-- Opening Marker --

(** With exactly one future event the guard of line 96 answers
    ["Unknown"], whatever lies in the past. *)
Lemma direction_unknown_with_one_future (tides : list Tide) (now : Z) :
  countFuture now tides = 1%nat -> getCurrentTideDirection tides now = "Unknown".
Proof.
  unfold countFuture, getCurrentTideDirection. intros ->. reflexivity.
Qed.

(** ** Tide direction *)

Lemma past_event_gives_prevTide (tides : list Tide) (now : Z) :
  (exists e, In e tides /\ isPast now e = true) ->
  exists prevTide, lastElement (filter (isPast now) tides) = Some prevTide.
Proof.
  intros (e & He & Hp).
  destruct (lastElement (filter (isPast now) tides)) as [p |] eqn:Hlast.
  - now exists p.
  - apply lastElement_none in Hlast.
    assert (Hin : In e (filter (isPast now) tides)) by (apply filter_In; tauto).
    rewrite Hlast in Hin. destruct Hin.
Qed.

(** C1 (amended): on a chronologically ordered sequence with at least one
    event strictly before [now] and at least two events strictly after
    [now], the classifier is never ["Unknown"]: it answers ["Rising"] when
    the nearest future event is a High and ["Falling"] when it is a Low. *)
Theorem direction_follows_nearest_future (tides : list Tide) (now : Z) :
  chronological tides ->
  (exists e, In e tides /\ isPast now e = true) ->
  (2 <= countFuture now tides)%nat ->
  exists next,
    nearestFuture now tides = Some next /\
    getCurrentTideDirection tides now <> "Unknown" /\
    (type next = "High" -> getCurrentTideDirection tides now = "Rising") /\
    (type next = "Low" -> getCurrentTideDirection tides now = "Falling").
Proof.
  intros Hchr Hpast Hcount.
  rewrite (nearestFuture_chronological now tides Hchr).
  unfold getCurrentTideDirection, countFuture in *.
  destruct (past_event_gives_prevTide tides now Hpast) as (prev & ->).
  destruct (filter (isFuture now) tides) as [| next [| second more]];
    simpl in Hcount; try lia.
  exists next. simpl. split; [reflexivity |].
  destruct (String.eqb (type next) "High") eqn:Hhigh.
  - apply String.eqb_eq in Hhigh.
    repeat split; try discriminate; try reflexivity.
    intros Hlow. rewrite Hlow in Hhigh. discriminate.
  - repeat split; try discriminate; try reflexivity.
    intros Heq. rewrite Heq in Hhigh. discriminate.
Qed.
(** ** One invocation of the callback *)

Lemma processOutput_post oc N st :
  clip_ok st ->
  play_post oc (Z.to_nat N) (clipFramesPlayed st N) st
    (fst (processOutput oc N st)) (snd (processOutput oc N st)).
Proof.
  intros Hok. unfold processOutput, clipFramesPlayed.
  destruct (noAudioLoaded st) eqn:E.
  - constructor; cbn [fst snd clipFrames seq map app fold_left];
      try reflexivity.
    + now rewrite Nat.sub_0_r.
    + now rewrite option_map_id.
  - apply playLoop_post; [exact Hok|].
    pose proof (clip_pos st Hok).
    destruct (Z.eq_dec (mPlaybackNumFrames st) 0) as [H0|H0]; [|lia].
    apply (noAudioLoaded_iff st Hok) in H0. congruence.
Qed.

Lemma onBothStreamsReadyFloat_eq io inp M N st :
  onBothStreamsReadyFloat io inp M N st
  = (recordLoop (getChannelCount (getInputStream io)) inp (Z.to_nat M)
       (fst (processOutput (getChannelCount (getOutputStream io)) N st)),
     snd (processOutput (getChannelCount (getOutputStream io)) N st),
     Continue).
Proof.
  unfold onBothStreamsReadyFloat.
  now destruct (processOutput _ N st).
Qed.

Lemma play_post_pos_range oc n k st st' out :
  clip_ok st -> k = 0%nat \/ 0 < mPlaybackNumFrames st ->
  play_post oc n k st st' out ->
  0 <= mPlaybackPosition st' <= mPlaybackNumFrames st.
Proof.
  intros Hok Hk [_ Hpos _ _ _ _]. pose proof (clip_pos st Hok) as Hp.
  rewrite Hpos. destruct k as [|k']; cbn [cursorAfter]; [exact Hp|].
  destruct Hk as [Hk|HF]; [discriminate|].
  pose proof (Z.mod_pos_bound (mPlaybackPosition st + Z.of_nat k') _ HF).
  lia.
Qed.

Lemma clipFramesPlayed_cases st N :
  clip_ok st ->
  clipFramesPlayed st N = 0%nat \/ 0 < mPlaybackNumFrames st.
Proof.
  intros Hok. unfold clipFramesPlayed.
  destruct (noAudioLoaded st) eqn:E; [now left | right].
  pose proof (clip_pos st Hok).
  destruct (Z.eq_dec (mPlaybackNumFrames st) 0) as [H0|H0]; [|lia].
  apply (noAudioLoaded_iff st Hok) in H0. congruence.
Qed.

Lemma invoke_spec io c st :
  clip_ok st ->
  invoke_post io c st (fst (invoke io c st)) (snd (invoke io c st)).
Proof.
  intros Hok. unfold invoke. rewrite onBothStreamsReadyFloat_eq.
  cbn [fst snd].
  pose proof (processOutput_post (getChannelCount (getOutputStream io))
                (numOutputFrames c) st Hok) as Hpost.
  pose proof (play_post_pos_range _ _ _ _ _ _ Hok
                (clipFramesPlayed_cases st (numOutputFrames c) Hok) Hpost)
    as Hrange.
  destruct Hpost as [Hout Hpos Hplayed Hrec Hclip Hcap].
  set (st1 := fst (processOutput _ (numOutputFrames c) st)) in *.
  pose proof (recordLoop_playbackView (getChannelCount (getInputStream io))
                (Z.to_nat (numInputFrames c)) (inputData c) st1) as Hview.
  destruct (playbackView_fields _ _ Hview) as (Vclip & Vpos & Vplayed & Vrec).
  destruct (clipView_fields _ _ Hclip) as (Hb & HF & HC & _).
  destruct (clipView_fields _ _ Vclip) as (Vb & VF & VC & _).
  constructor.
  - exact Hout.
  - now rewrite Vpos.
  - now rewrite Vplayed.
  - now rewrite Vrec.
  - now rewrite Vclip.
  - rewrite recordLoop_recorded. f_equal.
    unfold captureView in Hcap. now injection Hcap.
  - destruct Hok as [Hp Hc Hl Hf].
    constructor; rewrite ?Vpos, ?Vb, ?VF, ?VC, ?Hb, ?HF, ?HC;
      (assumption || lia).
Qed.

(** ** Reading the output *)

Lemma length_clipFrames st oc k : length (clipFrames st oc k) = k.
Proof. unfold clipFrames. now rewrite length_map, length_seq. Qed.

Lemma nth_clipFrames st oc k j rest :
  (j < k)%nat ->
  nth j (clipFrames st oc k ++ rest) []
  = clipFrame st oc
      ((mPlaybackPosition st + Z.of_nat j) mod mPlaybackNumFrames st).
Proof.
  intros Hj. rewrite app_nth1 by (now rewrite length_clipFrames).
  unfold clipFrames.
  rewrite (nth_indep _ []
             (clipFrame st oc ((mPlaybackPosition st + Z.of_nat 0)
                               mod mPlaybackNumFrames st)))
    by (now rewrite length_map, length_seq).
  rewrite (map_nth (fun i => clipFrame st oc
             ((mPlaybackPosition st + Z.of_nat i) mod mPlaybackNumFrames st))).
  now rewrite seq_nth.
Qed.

-- Closing Marker --

__Assignment__: Copy all lines from the material that include "getChannelCount".

__Completed task__:
  = (recordLoop (getChannelCount (getInputStream io)) inp (Z.to_nat M)
       (fst (processOutput (getChannelCount (getOutputStream io)) N st)),
     snd (processOutput (getChannelCount (getOutputStream io)) N st),
  pose proof (processOutput_post (getChannelCount (getOutputStream io))
  pose proof (recordLoop_playbackView (getChannelCount (getInputStream io))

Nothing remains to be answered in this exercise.